## TASK
From the data below, return the exact lines starting at the line containing "A shallow embedding" and ending at the line containing "gmap string pyval).", both included, and nothing else.

Stored data
-------

(** * dvclive.lightning: the DVCLiveLogger adapter

    A shallow embedding of [src/dvclive/lightning.py].  The logger forwards
    the callbacks of the training framework (hyperparameters, metrics,
    checkpoint notifications, finalization) to a tracking session, the
    [Live] object it holds in [_experiment].

    Conventions.
    - A Python [dict] that is only used as a mapping is a [gmap string _];
      the [metrics] argument of [log_metrics], which is iterated in order,
      is an association list.
    - Methods are computations in a state-and-exception monad over the
      logger object.  An exception leaves every mutation made before it in
      place, as in Python.
    - [inspect.stack()] is an input: the list of the active frames.
    - The decorators [rank_zero_only] and [rank_zero_experiment] are the
      identity on the process of rank zero, which is the process described
      here. *)

From Stdlib Require Import Ascii Floats.
From stdpp Require Import gmap strings list fin_maps.

Local Open Scope Z_scope.
Local Open Scope string_scope.
Local Open Scope list_scope.
Local Set Warnings "-register-all".

(** ** The call stack and [_should_call_next_step] *)

(** An entry of [inspect.stack()]; the logger reads [function] only. *)
Record FrameInfo := {
  filename : string;
  lineno : Z;
  function : string;
}.

(** The tuple of names tested by [_should_call_next_step]. *)
Definition finalizer_names : list string :=
  [ "update_train_step_metrics";
    "update_train_epoch_metrics";
    "log_eval_end_metrics" ].

(** [frame.function in (...)]: Python compares the strings with [==]. *)
Definition is_finalizer (frame : FrameInfo) : bool :=
  existsb (String.eqb (function frame)) finalizer_names.

(** [any(frame.function in (...) for frame in inspect.stack())] *)
Definition _should_call_next_step (stack : list FrameInfo) : bool :=
  existsb is_finalizer stack.

(** ** Hyperparameters *)

(** A parameter value that is not a mapping.  [SObj] stands for any object
    outside the primitive types and carries the text [str] gives for it. *)
Inductive scalar :=
  | SBool (b : bool)
  | SInt (z : Z)
  | SFloat (x : float)
  | SStr (s : string)
  | SObj (repr : string).

(** A parameter value: [isinstance(v, dict)] holds for [PDict] only. *)
Inductive pyval :=
  | PScalar (s : scalar)
  | PDict (d : gmap string pyval).

Definition as_scalar (v : pyval) : option scalar :=
  match v with PScalar s => Some s | PDict _ => None end.

(** Nesting depth, the measure for induction on parameter values. *)
Fixpoint depth (v : pyval) : nat :=
  match v with
  | PScalar _ => O
  | PDict d => S (max_list (snd <$> map_to_list (depth <$> d)))
  end.

(** [sanitize_leaves f v] rewrites every leaf of [v] with [f] and keeps the
    keys and the nesting as they are. *)
Fixpoint sanitize_leaves (f : scalar -> scalar) (v : pyval) : pyval :=
  match v with
  | PScalar s => PScalar (f s)
  | PDict d => PDict (sanitize_leaves f <$> d)
  end.

(** [lookup_path p v]: the value reached from [v] through the keys [p]. *)
Fixpoint lookup_path (p : list string) (v : pyval) : option pyval :=
  match p with
  | [] => Some v
  | k :: p' =>
      match v with
      | PDict d => match d !! k with Some v' => lookup_path p' v' | None => None end
      | PScalar _ => None
      end
  end.

Section Hyperparams.

(** [_sanitize_params], imported from [lightning.fabric.utilities.logger]. *)
Variable _sanitize_params : gmap string scalar -> gmap string scalar.

(** The body of the local function [sanitize_dict], on a value so that the
    recursion is structural:
    [dict_values] collects [k: sanitize_dict(v)] for the mappings [v],
    [non_dict_values] the other entries, and the result is
    [{**dict_values, **_sanitize_params(non_dict_values)}]. *)
Fixpoint sanitize_dict_rec (v : pyval) : gmap string pyval :=
  match v with
  | PScalar _ => ∅
  | PDict params =>
      let dict_values :=
        omap (fun v => match v with
                       | PDict _ => Some (PDict (sanitize_dict_rec v))
                       | PScalar _ => None
                       end) params in
      let non_dict_values := omap as_scalar params in
      let non_dict_values := _sanitize_params non_dict_values in
      (PScalar <$> non_dict_values) ∪ dict_values
  end.

Definition sanitize_dict (params : gmap string pyval) : gmap string pyval :=
  sanitize_dict_rec (PDict params).

End Hyperparams.

(** ** The tracking session *)

(** The keyword arguments collected in [_live_init]. *)
Record LiveInit := {
  resume : bool;
  report : option string;
  save_dvc_exp : bool;
  dvcyaml : bool;
  cache_images : bool;
  dir : option string;
}.

(** What the logger does to its session, one entry per method call or
    attribute assignment. *)
Inductive call :=
  | Set_step (step : option Z)
  | Log_metric (name : string) (val : float)
  | Set_latest_studio_step (n : Z)
  | Next_step
  | Log_params (params : gmap string pyval)
  | Log_artifact (path : string) (name : option string)
                 (type : option string) (cache : option bool)
  | End_run.

(** Modelled from the spec: the class [Live] of the package [dvclive], whose
    module is not among the sources.  The session has a mutable [step]
    property, an internal count of the last step sent to the remote service
    ("integer or unset"), and the methods [log_params], [log_metric],
    [next_step], [log_artifact] and [end].  [calls] is the journal of
    everything received, oldest first; it is the accumulated parameters,
    metrics and artifacts of the spec, kept in arrival order. *)
Record Live := {
  init_args : LiveInit;
  step : option Z;
  _latest_studio_step : option Z;
  calls : list call;
}.

Definition Live_record (c : call) (live : Live) : Live :=
  {| init_args := init_args live;
     step := step live;
     _latest_studio_step := _latest_studio_step live;
     calls := calls live ++ [c] |}.

(** Modelled from the spec: the constructor of [Live], called with the
    keyword arguments of [_live_init].  The state machine of the spec starts
    at step 0 and nothing has been sent yet. *)
Definition Live_new (args : LiveInit) : Live :=
  {| init_args := args; step := Some 0; _latest_studio_step := None; calls := [] |}.

(** Modelled from the spec: the setter of the mutable [step] property. *)
Definition Live_set_step (s : option Z) (live : Live) : Live :=
  Live_record (Set_step s)
    {| init_args := init_args live;
       step := s;
       _latest_studio_step := _latest_studio_step live;
       calls := calls live |}.

(** An assignment to the attribute [_latest_studio_step]. *)
Definition Live_set_latest_studio_step (n : Z) (live : Live) : Live :=
  Live_record (Set_latest_studio_step n)
    {| init_args := init_args live;
       step := step live;
       _latest_studio_step := Some n;
       calls := calls live |}.

(** Modelled from the spec: [Live.log_metric]; the value joins the metrics
    of the current step and nothing is sent. *)
Definition Live_log_metric (name : string) (val : float) : Live -> Live :=
  Live_record (Log_metric name val).

(** The step counter as a number: an unset [step] counts as the initial
    step 0. *)
Definition step_counter (live : Live) : Z := default 0 (step live).

(** Modelled from the spec: [Live.next_step].  "AWAITING_METRICS(step=N+1)"
    follows the metrics of step N, and the last step sent is "advanced by
    next_step() to match" the step just closed. *)
Definition Live_next_step (live : Live) : Live :=
  Live_record Next_step
    {| init_args := init_args live;
       step := Some (step_counter live + 1);
       _latest_studio_step := Some (step_counter live);
       calls := calls live |}.

(** Modelled from the spec: [Live.log_params], [Live.log_artifact] and
    [Live.end] store or flush what they are given; the logger reads
    nothing back from them. *)
Definition Live_log_params (params : gmap string pyval) : Live -> Live :=
  Live_record (Log_params params).

Definition Live_log_artifact (path : string) (name type : option string)
    (cache : option bool) : Live -> Live :=
  Live_record (Log_artifact path name type cache).

Definition Live_end : Live -> Live := Live_record End_run.

(** ** The logger object *)

(** [log_model: Union[str, bool]] *)
Inductive log_model :=
  | LMBool (b : bool)
  | LMStr (s : string).

#[global] Instance log_model_eq_dec : EqDecision log_model.
Proof. solve_decision. Defined.

(** The attributes of [ModelCheckpoint] the logger reads. *)
Record ModelCheckpoint := {
  dirpath : string;
  best_model_path : string;
  save_top_k : Z;
}.

Record DVCLiveLogger := {
  _prefix : string;
  _live_init : LiveInit;
  _experiment : option Live;
  _version : option string;
  _log_model : log_model;
  _checkpoint_callback : option ModelCheckpoint;
}.

Definition set_experiment (e : option Live) (self : DVCLiveLogger) : DVCLiveLogger :=
  {| _prefix := _prefix self;
     _live_init := _live_init self;
     _experiment := e;
     _version := _version self;
     _log_model := _log_model self;
     _checkpoint_callback := _checkpoint_callback self |}.

Definition set_checkpoint_callback (c : option ModelCheckpoint)
    (self : DVCLiveLogger) : DVCLiveLogger :=
  {| _prefix := _prefix self;
     _live_init := _live_init self;
     _experiment := _experiment self;
     _version := _version self;
     _log_model := _log_model self;
     _checkpoint_callback := c |}.

(** ** Methods as computations *)

Inductive exn :=
  | AttributeError
  | TypeError
  | ConversionError.

Inductive result (A : Type) :=
  | Ok (a : A)
  | Raise (e : exn).
Arguments Ok {A} a.
Arguments Raise {A} e.

(** A method body: it reads and updates the logger and returns or raises. *)
Definition M (A : Type) : Type := DVCLiveLogger -> result A * DVCLiveLogger.

Definition ret {A} (a : A) : M A := fun self => (Ok a, self).

Definition raise {A} (e : exn) : M A := fun self => (Raise e, self).

Definition bind {A B} (m : M A) (k : A -> M B) : M B :=
  fun self =>
    match m self with
    | (Ok a, self') => k a self'
    | (Raise e, self') => (Raise e, self')
    end.

Notation "x <- m ;; k" := (bind m (fun x => k))
  (at level 100, m at next level, k at level 200, right associativity).
Notation "m ;; k" := (bind m (fun _ => k))
  (at level 100, k at level 200, right associativity).

Definition gets {A} (f : DVCLiveLogger -> A) : M A := fun self => (Ok (f self), self).

Definition modify (f : DVCLiveLogger -> DVCLiveLogger) : M unit :=
  fun self => (Ok tt, f self).

(** [for x in l: body(x)] *)
Fixpoint for_each {A} (l : list A) (body : A -> M unit) : M unit :=
  match l with
  | [] => ret tt
  | x :: l' => body x ;; for_each l' body
  end.

(** The property [experiment]: the session is created on first access. *)
Definition experiment : M Live :=
  fun self =>
    match _experiment self with
    | Some live => (Ok live, self)
    | None =>
        let live := Live_new (_live_init self) in
        (Ok live, set_experiment (Some live) self)
    end.

(** [self.experiment.<method>(...)], or an assignment to an attribute of
    [self.experiment]: the session object is updated in place. *)
Definition on_experiment (f : Live -> Live) : M unit :=
  live <- experiment ;;
  modify (set_experiment (Some (f live))).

-------

## SOLUTION
    A shallow embedding of [src/dvclive/lightning.py].  The logger forwards
    the callbacks of the training framework (hyperparameters, metrics,
    checkpoint notifications, finalization) to a tracking session, the
    [Live] object it holds in [_experiment].

    Conventions.
    - A Python [dict] that is only used as a mapping is a [gmap string _];
      the [metrics] argument of [log_metrics], which is iterated in order,
      is an association list.
    - Methods are computations in a state-and-exception monad over the
      logger object.  An exception leaves every mutation made before it in
      place, as in Python.
    - [inspect.stack()] is an input: the list of the active frames.
    - The decorators [rank_zero_only] and [rank_zero_experiment] are the
      identity on the process of rank zero, which is the process described
      here. *)

From Stdlib Require Import Ascii Floats.
From stdpp Require Import gmap strings list fin_maps.

Local Open Scope Z_scope.
Local Open Scope string_scope.
Local Open Scope list_scope.
Local Set Warnings "-register-all".

(** ** The call stack and [_should_call_next_step] *)

(** An entry of [inspect.stack()]; the logger reads [function] only. *)
Record FrameInfo := {
  filename : string;
  lineno : Z;
  function : string;
}.

(** The tuple of names tested by [_should_call_next_step]. *)
Definition finalizer_names : list string :=
  [ "update_train_step_metrics";
    "update_train_epoch_metrics";
    "log_eval_end_metrics" ].

(** [frame.function in (...)]: Python compares the strings with [==]. *)
Definition is_finalizer (frame : FrameInfo) : bool :=
  existsb (String.eqb (function frame)) finalizer_names.

(** [any(frame.function in (...) for frame in inspect.stack())] *)
Definition _should_call_next_step (stack : list FrameInfo) : bool :=
  existsb is_finalizer stack.

(** ** Hyperparameters *)

(** A parameter value that is not a mapping.  [SObj] stands for any object
    outside the primitive types and carries the text [str] gives for it. *)
Inductive scalar :=
  | SBool (b : bool)
  | SInt (z : Z)
  | SFloat (x : float)
  | SStr (s : string)
  | SObj (repr : string).

(** A parameter value: [isinstance(v, dict)] holds for [PDict] only. *)
Inductive pyval :=
  | PScalar (s : scalar)
  | PDict (d : gmap string pyval).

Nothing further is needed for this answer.